[Task]: Starting with the line containing "- eapply yields_bind; [apply Hj|]." and going on through the line containing "unfold snapshot_frozen. apply", return the lines of the data below exactly, and only those.

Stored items
-*-

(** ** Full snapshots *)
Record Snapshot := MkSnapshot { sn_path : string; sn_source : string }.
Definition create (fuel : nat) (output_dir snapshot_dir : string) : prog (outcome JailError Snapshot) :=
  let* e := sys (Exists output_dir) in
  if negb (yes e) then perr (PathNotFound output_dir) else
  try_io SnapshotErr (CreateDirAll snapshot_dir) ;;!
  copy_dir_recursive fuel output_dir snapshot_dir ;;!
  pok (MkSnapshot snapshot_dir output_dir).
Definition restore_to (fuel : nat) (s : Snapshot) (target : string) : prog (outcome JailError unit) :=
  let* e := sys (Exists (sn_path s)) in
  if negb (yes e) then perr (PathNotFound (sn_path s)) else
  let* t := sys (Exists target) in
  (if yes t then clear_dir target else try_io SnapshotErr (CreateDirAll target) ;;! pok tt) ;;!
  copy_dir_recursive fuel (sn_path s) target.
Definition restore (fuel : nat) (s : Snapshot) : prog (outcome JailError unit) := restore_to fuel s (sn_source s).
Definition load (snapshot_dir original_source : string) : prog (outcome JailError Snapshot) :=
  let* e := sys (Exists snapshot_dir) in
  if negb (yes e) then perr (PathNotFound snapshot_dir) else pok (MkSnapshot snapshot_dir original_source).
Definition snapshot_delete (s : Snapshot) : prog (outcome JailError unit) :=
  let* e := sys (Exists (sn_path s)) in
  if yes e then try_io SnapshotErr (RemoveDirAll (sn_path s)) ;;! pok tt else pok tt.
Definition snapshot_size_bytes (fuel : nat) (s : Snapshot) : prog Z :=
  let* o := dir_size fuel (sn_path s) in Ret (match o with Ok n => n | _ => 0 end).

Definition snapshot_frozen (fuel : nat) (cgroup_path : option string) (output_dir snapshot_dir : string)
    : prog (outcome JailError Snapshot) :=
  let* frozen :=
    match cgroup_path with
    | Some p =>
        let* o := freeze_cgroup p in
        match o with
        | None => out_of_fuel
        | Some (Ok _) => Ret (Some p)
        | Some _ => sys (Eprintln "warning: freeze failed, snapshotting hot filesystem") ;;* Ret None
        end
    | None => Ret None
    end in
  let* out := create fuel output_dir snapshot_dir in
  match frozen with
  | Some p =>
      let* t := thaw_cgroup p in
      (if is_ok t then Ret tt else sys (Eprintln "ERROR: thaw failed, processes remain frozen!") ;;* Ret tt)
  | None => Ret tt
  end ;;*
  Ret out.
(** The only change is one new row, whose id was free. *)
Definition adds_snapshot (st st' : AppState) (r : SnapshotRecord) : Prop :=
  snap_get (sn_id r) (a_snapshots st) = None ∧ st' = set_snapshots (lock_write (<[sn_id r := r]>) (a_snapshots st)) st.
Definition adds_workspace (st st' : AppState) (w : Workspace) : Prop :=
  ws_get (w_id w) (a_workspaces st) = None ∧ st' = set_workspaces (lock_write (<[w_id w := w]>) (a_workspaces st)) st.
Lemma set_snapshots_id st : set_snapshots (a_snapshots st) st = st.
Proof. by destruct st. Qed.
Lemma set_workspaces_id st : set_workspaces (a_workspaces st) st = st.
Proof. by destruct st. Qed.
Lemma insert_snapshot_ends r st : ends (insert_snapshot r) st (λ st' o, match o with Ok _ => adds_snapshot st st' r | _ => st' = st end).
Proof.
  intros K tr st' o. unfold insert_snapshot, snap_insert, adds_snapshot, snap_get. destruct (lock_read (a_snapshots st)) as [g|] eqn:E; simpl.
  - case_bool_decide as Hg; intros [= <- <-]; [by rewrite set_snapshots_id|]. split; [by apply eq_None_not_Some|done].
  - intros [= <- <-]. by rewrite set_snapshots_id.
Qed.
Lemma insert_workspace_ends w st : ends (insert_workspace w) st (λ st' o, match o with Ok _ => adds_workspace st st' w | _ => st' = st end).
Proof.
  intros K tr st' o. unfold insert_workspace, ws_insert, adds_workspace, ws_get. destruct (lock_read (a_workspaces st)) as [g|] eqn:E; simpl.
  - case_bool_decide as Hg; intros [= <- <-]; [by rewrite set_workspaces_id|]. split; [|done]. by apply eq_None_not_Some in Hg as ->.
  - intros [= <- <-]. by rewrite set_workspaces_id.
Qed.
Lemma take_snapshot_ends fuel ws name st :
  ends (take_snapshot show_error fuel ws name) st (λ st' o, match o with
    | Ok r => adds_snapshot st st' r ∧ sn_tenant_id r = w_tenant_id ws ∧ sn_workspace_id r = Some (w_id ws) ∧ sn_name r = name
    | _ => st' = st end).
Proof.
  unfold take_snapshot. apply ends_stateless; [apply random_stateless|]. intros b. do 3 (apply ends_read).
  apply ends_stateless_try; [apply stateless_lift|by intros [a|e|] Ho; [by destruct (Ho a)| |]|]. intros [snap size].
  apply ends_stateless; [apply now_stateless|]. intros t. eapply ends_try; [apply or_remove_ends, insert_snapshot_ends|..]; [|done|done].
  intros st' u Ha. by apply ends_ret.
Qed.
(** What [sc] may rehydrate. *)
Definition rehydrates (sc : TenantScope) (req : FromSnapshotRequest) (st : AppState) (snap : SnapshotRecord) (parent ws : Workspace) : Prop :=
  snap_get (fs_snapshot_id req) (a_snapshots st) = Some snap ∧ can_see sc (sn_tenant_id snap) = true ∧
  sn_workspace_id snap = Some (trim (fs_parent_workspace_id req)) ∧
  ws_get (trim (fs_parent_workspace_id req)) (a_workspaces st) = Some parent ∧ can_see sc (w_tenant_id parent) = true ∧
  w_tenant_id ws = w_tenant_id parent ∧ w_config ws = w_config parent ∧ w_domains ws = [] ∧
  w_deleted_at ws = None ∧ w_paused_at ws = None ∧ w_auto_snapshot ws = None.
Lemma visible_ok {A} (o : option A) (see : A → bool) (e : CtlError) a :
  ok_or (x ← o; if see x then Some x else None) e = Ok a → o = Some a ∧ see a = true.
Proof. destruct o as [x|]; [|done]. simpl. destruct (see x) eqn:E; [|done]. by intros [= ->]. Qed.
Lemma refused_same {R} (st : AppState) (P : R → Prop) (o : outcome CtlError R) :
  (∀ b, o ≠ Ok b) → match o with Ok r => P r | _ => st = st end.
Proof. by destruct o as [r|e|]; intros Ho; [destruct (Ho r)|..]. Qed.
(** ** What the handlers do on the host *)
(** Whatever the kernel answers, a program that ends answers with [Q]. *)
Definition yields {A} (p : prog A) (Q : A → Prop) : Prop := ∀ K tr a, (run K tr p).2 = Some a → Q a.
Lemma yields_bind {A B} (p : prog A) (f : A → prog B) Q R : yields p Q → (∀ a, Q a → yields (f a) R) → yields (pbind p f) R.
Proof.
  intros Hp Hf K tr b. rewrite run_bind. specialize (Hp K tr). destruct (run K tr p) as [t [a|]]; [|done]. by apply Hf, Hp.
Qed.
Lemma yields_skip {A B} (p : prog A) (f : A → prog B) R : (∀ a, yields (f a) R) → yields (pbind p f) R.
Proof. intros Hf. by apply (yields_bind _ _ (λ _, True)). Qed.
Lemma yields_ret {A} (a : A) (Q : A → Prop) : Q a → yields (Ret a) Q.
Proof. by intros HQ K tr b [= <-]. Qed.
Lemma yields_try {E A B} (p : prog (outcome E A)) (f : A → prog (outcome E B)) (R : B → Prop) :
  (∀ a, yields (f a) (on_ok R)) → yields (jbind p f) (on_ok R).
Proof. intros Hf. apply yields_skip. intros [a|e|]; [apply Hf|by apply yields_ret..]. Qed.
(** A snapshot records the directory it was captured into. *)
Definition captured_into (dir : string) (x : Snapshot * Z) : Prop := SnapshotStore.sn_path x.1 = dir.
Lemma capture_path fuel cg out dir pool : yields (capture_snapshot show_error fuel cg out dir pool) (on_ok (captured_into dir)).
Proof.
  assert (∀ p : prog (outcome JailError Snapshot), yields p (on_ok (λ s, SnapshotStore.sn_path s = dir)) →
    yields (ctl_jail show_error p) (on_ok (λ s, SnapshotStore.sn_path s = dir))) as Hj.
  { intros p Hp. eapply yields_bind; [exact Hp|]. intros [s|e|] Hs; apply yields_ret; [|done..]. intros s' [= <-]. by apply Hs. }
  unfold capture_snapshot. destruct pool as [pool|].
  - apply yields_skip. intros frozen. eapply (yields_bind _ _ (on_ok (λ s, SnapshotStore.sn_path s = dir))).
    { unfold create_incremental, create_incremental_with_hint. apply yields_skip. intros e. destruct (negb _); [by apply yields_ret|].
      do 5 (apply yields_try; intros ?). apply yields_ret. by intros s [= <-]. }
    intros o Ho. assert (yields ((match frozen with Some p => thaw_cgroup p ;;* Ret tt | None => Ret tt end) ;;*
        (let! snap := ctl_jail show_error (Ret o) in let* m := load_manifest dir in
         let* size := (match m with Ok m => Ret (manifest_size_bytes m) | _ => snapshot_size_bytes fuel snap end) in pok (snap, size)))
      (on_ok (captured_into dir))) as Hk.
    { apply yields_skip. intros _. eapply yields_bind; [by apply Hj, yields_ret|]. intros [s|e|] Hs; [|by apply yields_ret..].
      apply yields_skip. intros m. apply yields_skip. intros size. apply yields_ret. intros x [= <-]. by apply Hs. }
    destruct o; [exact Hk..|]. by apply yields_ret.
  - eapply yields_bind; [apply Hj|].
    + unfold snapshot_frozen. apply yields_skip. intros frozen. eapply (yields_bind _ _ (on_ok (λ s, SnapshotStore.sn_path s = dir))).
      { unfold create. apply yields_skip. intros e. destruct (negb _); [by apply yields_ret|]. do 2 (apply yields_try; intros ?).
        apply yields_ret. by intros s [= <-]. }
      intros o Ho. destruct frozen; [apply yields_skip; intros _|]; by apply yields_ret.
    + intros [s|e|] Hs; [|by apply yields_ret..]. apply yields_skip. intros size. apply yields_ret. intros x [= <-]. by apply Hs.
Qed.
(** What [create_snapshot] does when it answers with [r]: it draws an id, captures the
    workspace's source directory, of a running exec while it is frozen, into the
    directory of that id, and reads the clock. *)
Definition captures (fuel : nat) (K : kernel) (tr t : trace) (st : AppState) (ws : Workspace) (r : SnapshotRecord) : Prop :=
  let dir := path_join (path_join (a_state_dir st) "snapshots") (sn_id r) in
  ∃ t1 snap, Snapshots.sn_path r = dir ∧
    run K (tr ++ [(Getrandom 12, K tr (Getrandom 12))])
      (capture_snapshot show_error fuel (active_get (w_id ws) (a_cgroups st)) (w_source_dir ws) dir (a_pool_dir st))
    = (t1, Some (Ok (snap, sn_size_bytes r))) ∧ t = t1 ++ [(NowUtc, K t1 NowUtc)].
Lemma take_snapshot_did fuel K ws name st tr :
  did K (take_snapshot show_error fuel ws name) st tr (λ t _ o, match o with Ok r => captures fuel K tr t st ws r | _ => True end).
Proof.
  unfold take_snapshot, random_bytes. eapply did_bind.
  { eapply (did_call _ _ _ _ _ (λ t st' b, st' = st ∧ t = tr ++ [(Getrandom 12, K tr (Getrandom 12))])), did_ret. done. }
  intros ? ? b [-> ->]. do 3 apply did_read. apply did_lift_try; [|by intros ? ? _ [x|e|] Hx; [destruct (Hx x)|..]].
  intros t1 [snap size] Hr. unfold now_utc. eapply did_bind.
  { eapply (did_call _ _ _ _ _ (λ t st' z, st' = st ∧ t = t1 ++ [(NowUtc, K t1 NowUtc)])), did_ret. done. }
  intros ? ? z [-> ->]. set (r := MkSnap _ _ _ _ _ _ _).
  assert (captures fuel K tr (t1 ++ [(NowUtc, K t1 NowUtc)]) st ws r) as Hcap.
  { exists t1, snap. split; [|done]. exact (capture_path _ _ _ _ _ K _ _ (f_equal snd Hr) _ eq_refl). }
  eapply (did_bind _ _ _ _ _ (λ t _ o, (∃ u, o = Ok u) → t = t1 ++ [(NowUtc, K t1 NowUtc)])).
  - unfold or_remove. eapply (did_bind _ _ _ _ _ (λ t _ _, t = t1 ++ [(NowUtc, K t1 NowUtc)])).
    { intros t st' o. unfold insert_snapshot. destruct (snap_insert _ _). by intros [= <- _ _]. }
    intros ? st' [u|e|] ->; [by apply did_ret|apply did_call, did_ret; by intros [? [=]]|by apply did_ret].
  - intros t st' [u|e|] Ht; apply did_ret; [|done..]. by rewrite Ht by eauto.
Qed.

-*-

[Written answer]:
  - eapply yields_bind; [apply Hj|].
    + unfold snapshot_frozen. apply yields_skip. intros frozen. eapply (yields_bind _ _ (on_ok (λ s, SnapshotStore.sn_path s = dir))).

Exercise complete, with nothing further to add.